Jan Gösta Waldenström (17 April 1906 – 1 December 1996) was a Swedish doctor of internal medicine, who first described the disease that bears his name, Waldenström macroglobulinemia.

He was born in Stockholm into a medical family: his father, Johann Henning Waldenström (1877–1972), was a professor of orthopedic surgery in Stockholm, and his grandfather Johan Anton Waldenström (1839–1879) was professor of internal medicine in Uppsala.

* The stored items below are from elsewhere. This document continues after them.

Lemma captured_physical d : captured (physical d) = path_of (place d) ∧ Forall directory_name (place d).
Proof.
  unfold place. destruct (physical_path d) as (names & Hnames & ->).
  assert (captured (path_of names ++ [newline]) = path_of names) as ->.
  { destruct (path_of_last names Hnames) as (path & c & -> & Hc). unfold captured, trim_end_char.
    rewrite reverse_snoc. cbn [trim_start_char]. rewrite N.eqb_refl, reverse_snoc. cbn [trim_start_char].
    rewrite (proj2 (N.eqb_neq c newline)) by done. by rewrite reverse_cons, reverse_involutive. }
  by rewrite names_on_path.
Qed.
Lemma within_place top here :
  within (captured (physical top)) (captured (physical here)) = true ↔
  at_or_below top here ∧ (place top = [] → place here = []).
Proof.
  destruct (captured_physical top) as [-> Ht], (captured_physical here) as [-> Hh].
  rewrite within_spec. by apply within_names.
Qed.

Lemma run_list_script root path output :
  line root → line path →
  run (list_script (D := D)) [root; path] (u "list a directory") = Ok output ↔
  ∃ here, leads root path here ∧ output = take MAX_OUTPUT_BYTES (print_entries here 0 (listed_names here)).
Proof.
  intros Hr Hp. unfold run, leads. rewrite list_script_written by done.
  destruct (change_dir home (utf8 root)) as [top|]; cbn [mbind result_bind ok_or]; [|naive_solver].
  destruct (descend top (utf8 path)) as [here|] eqn:Hd; cbn [mbind result_bind];
    [|split; [done|intros (here & (top' & Ht & Hd' & _) & _); simplify_eq; congruence]].
  destruct (within _ _) eqn:Hw.
  - apply within_place in Hw. split; [intros [= <-]; exists here; split; [by exists top|done]|].
    intros (here' & (top' & [= <-] & Hd' & _) & ->). rewrite Hd in Hd'. by injection Hd' as <-.
  - split; [done|]. intros (here' & (top' & [= <-] & Hd' & Hi) & _). rewrite Hd in Hd'. injection Hd' as <-.
    apply within_place in Hi. by rewrite Hi in Hw.
Qed.

(** C30. Listing a directory succeeds exactly when the root is one the target
    declares, the path does not climb, and it leads, symlinks resolved, to a directory
    whose physical path begins, name by name, with the physical path of the root; when
    the root is the host's root directory, to that directory itself, since nothing below
    it can be listed. What a client then gets is a first part of what that
    directory holds, in order, and the whole first page of it when the host's output
    fits its bound. For a root of a configuration that was checked, on a host where no
    directory's name ends in a line feed. *)
Theorem directory_listed_inside names target root relative :
  validate_target names target = Ok () →
  (∀ listing, list_directory target root relative = Ok listing →
     root ∈ tgt_roots target ∧ listing_root listing = root ∧ checked_relative relative = Ok (listing_path listing) ∧
     ∃ here, leads root (listing_path listing) here ∧
       (∃ k, k ≤ MAX_ENTRIES ∧
          listing_entries listing = omap entry_of (record_of here <$> take k (there here (listed_names here)))) ∧
       (length (print_entries here 0 (listed_names here)) ≤ MAX_OUTPUT_BYTES →
        listing_entries listing = visible here)) ∧
  (∀ path here, root ∈ tgt_roots target → checked_relative relative = Ok path → leads root path here →
     ∃ listing, list_directory target root relative = Ok listing).
Proof.
  intros Hv. split.
  - intros listing. unfold list_directory.
    destruct (permitted_root target root) as [r|] eqn:Hr; [|done].
    apply permitted_root_Ok in Hr as [-> Hin]. cbn [mbind result_bind].
    destruct (checked_relative relative) as [path|] eqn:Hp; [|done]. cbn [mbind result_bind].
    destruct (run _ _ _) as [output|] eqn:Ho; [|done]. cbn [mbind result_bind].
    apply run_list_script in Ho as (here & Hl & ->);
      [|by eapply validated_root_line|by eapply checked_relative_line].
    destruct (parse_printed here MAX_OUTPUT_BYTES) as (k & Hk & Hle & Hall). rewrite Hk. intros [= <-].
    cbn [listing_root listing_path listing_entries]. split; [exact Hin|]. split; [reflexivity|]. split; [exact eq_refl|].
    exists here. split; [exact Hl|]. split; [by exists k|].
    intros Hn. specialize (Hall Hn). by rewrite Hk in Hall; injection Hall.
  - intros path here Hin Hp Hl. unfold list_directory.
    rewrite (proj2 (permitted_root_Ok target root root)) by done. cbn [mbind result_bind].
    rewrite Hp. cbn [mbind result_bind].
    rewrite (proj2 (run_list_script root path _ ltac:(by eapply validated_root_line)
      ltac:(by eapply checked_relative_line)) (ex_intro _ here (conj Hl eq_refl))).
    cbn [mbind result_bind]. case_match. eauto.
Qed.
End requests.

(** ** Searching for text *)

(** How a shell pattern matches: [*] stands for anything, a backslash quotes what
    follows it, and a character that is not special stands for itself. *)
Class FnmatchLaws `{Fnmatch} := {
  fnmatch_end s : fnmatch [] s = true ↔ s = [];
  fnmatch_star p s : fnmatch (42%N :: p) s = true ↔ ∃ a b, s = a ++ b ∧ fnmatch p b = true;
  fnmatch_quoted c p s : fnmatch (92%N :: c :: p) s = true ↔ ∃ s', s = c :: s' ∧ fnmatch p s' = true;
  fnmatch_plain c p s : c ∉ u "*?[\" → fnmatch (c :: p) s = true ↔ ∃ s', s = c :: s' ∧ fnmatch p s' = true;
}.

Section patterns.
Context `{FnmatchLaws}.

Waldenström obtained his M.D. degree at the University of Uppsala and studied organic chemistry with Hans Fischer at the Technical University of Munich. He was professor of theoretical medicine at the University of Uppsala in 1941 and became professor of practical medicine at the University of Lund in 1944. He was the head of the Department of Medicine at Malmö General Hospital until his retirement in 1972.

Waldenström first described, in 1944, patients with a disease that has subsequently been named for him, Waldenström's macroglobulinemia, a "hyperviscosity syndrome" in which symptoms are caused by abnormal lymphocytes that prevent normal bone marrow function, which causes anemia and hepatosplenomegaly, and secrete large immunoglobulins, causing bleeding difficulties.

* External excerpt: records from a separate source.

(* ===== verification/Push.v ===== *)
(** Push subscriptions and the keys that sign wakes: [src/src/push.rs].

    The JSON of the two files, base64, and the elliptic-curve key are parameters; what a
    push service answers is an argument. Directories, permissions and the temporary file
    of an atomic write are one outcome: it was written, or it was not. *)

From S2P Require Import Prelude Text Pairing.

Definition PUSH_SUBSCRIPTIONS_VERSION : N := 1.
Definition MAX_PUSH_SUBSCRIPTIONS_BYTES : nat := 256 * 1024.
Definition MAX_PUSH_SUBSCRIPTIONS : nat := 128.
Definition PUSH_TTL_SECONDS : N := 60.
Definition VAPID_TOKEN_LIFETIME_SECONDS : N := 12 * 60 * 60.
Definition VAPID_CONTACT : ustr := u "https://github.com/mikro-design/super-herdr".

Record PushSubscription := { push_endpoint : ustr; push_p256dh : ustr; push_auth : ustr }.
#[export] Instance PushSubscription_eq_dec : EqDecision PushSubscription.
Proof. solve_decision. Defined.
Record PersistedSubscription := { persisted_subscription : PushSubscription; subscribed_at_ms : N }.
Record PersistedPushSubscriptions := { push_version : N; subscriptions : gmap ustr PersistedSubscription }.

(** [serde_json] on the file's shape; a file ends in a newline that a reader skips. *)
Class PushJson := {
  push_to_json : PersistedPushSubscriptions → bytes;
  push_from_json : bytes → option PersistedPushSubscriptions;
}.
Class PushJsonLaws `{PushJson} := push_json_read p : push_from_json (push_to_json p ++ [10%N]) = Some p.

(** ** The store

    The file, when there is one that can be read; [written] is how replacing it turns out. *)

Section store.
Context `{PushJson}.

Definition subscription_age (entry : ustr * PersistedSubscription) : N * ustr := (subscribed_at_ms entry.2, entry.1).
Definition enforce_cap : gmap ustr PersistedSubscription → gmap ustr PersistedSubscription :=
  evict MAX_PUSH_SUBSCRIPTIONS subscription_age.

Definition load (file : option bytes) : result ustr PersistedPushSubscriptions :=
  content ← ok_or file (u "no push subscriptions are stored");
  if MAX_PUSH_SUBSCRIPTIONS_BYTES <? length content
  then Err (u "persisted push subscriptions exceed the size limit")
  else
    persisted ← ok_or (push_from_json content) (u "persisted push subscriptions are invalid");
    if negb (push_version persisted =? PUSH_SUBSCRIPTIONS_VERSION)%N
    then Err (u "persisted push subscriptions have an unsupported version")
    else if MAX_PUSH_SUBSCRIPTIONS <? size (subscriptions persisted)
    then Err (u "persisted push subscriptions name too many devices")
    else Ok persisted.

Definition save (written : bool) (persisted : PersistedPushSubscriptions) (file : option bytes)
    : option bytes * result ustr () :=
  let content := push_to_json persisted ++ [10%N] in
  if MAX_PUSH_SUBSCRIPTIONS_BYTES <? length content
  then (file, Err (u "encoded push subscriptions exceed the size limit"))
  else if written then (Some content, Ok ())
  else (file, Err (u "failed to atomically replace push subscriptions")).

Definition push_current (file : option bytes) : gmap ustr PushSubscription :=
  match load file with Ok persisted => persisted_subscription <$> subscriptions persisted | Err _ => ∅ end.

Definition no_subscriptions : PersistedPushSubscriptions :=
  {| push_version := PUSH_SUBSCRIPTIONS_VERSION; subscriptions := ∅ |}.
Definition with_subscriptions (m : gmap ustr PersistedSubscription) (p : PersistedPushSubscriptions)
    : PersistedPushSubscriptions :=
  {| push_version := push_version p; subscriptions := m |}.

Definition set (token_sha256 : ustr) (subscription : PushSubscription) (now_ms : N) (written : bool) (file : option bytes)
    : option bytes * result ustr () :=
  let persisted := match load file with Ok persisted => persisted | Err _ => no_subscriptions end in
  let inserted := <[token_sha256 := {| persisted_subscription := subscription; subscribed_at_ms := now_ms |}]>
                    (subscriptions persisted) in
  save written (with_subscriptions (enforce_cap inserted) persisted) file.

Definition remove (token_sha256 : ustr) (written : bool) (file : option bytes) : option bytes * result ustr () :=
  match load file with
  | Err _ => (file, Ok ())
  | Ok persisted =>
      match subscriptions persisted !! token_sha256 with
      | None => (file, Ok ())
      | Some _ => save written (with_subscriptions (delete token_sha256 (subscriptions persisted)) persisted) file
      end
  end.

(** ** A sweep

    A push service's answer: a status, or none at all. *)
Definition gone (status : N) : bool := (status =? 404)%N || (status =? 410)%N.

(** What the sweep does about one answer. *)
Definition after_wake (token_sha256 : ustr) (answer : option N) (written : bool) (file : option bytes) : option bytes :=
  match answer with
  | Some status => if gone status then (remove token_sha256 written file).1 else file
  | None => file
  end.
(** [spawn_push_sweep]: one device after the other, over what the store held at the
    start. *)
Definition sweep (answers : PushSubscription → option N) (written : bool) (file : option bytes) : option bytes :=
  foldl (λ file held, after_wake held.1 (answers held.2) written file) file (entries (push_current file)).
End store.

(** ** Keys *)

Definition endpoint_origin (endpoint : ustr) : result ustr ustr :=
  '(scheme, rest) ← ok_or (split_once (u "://") endpoint) (u "a push endpoint has no scheme");
  let host := default [] (head (split_at (λ c, contains c (u "/?#")) rest)) in
  if bool_decide (host = []) then Err (u "a push endpoint has no host")
  else Ok (scheme ++ u "://" ++ host).

Definition hex_encode (b : bytes) : ustr := hex b.
(** [u8::from_str_radix] on two characters, the first of which may be a sign. *)
Definition hex_pair (a b : N) : option N :=
  match to_digit 16 a, to_digit 16 b with
  | Some high, Some low => Some (16 * high + low)%N
  | None, Some low => if (a =? 43)%N then Some low else None
  | _, None => None
  end.
(** On text of ASCII characters; slicing panics inside any other. *)
Fixpoint hex_bytes (text : ustr) : result ustr bytes :=
  match text with
  | a :: b :: text' =>
      byte ← ok_or (hex_pair a b) (u "hex-encoded key has an invalid digit");
      rest ← hex_bytes text';
      Ok (byte :: rest)
  | _ => Ok []
  end.
Definition hex_decode (text : ustr) : result ustr bytes :=
  if Nat.odd (length text) then Err (u "hex-encoded key has an odd length") else hex_bytes text.

(** The signing key of the curve, JSON and base64. *)
Class Vapid (K : Type) := {
  key_of_slice : bytes → option K;
  key_to_bytes : K → bytes;
  public_point : K → bytes;
  key_sign : K → bytes → bytes;
  key_json : ustr → bytes;
  key_from_json : bytes → option ustr;
  claims_json : ustr → N → ustr → bytes;
  base64url : bytes → ustr;
}.

(** What is at the key's path. *)
Inductive KeyFile := KeyAbsent | KeyUninspected | KeyUnreadable | KeyContent (content : bytes).

Section keys.
Context {K : Type} `{Vapid K}.

Record VapidKeys := { signing_key : K; public_key_base64url : ustr }.
Definition from_signing_key (key : K) : VapidKeys :=
  {| signing_key := key; public_key_base64url := base64url (public_point key) |}.

(** The first of the random draws that is a valid scalar; [None] when the source of
    randomness fails first. *)
Fixpoint draw_key (draws : list (option bytes)) : option K :=
  match draws with
  | Some candidate :: draws' => match key_of_slice candidate with Some key => Some key | None => draw_key draws' end
  | _ => None
  end.
Definition generate_and_persist (draws : list (option bytes)) (written : bool) (file : KeyFile)
    : KeyFile * result ustr VapidKeys :=
  match draw_key draws with
  | None => (file, Err (u "failed to open /dev/urandom"))
  | Some key =>
      if written then (KeyContent (key_json (hex_encode (key_to_bytes key)) ++ [10%N]), Ok (from_signing_key key))
      else (file, Err (u "failed to atomically write the VAPID key"))
  end.
Definition load_or_generate (draws : list (option bytes)) (written : bool) (file : KeyFile)
    : KeyFile * result ustr VapidKeys :=
  match file with
  | KeyAbsent => generate_and_persist draws written file
  | KeyUninspected => (file, Err (u "failed to inspect the stored VAPID key"))
  | KeyUnreadable => (file, Err (u "failed to read the stored VAPID key"))
  | KeyContent content =>
      (file,
       text ← ok_or (key_from_json content) (u "the stored VAPID key is invalid");
       scalar ← match hex_decode text with Ok b => Ok b | Err _ => Err (u "the stored VAPID key is not valid hex") end;
       key ← ok_or (key_of_slice scalar) (u "the stored VAPID key is not a valid key");
       Ok (from_signing_key key))
  end.

Definition quoted (s : ustr) : ustr := [34%N] ++ s ++ [34%N].
Definition jwt_header : ustr :=
  u "{" ++ quoted (u "typ") ++ u ":" ++ quoted (u "JWT") ++ u "," ++ quoted (u "alg") ++ u ":" ++ quoted (u "ES256") ++ u "}".
(** [now]: seconds since 1970, when the clock is past it. *)
Definition authorization_header (keys : VapidKeys) (now : option N) (endpoint : ustr) : result ustr ustr :=
  audience ← endpoint_origin endpoint;
  now ← ok_or now (u "the system clock is before 1970");
  let header := base64url (utf8 jwt_header) in
  let claims := base64url (claims_json audience (now + VAPID_TOKEN_LIFETIME_SECONDS)%N VAPID_CONTACT) in
  let signing_input := header ++ u "." ++ claims in
  let signature := base64url (key_sign (signing_key keys) (utf8 signing_input)) in
  Ok (u "vapid t=" ++ signing_input ++ u "." ++ signature ++ u ", k=" ++ public_key_base64url keys).
End keys.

Waldenström's other clinical investigations included studies on the various porphyrias, on the benign hypergammaglobulinemic purpura of Waldenström, on chronic active hepatitis, hemosiderosis, on Bruton's hypogammaglobulinemia, paraneoplastic phenomena and on carcinoid syndrome. He originated the concept of classification of gammopathies as "monoclonal gammopahies" vs. "polyclonal gammopathies" in 1961.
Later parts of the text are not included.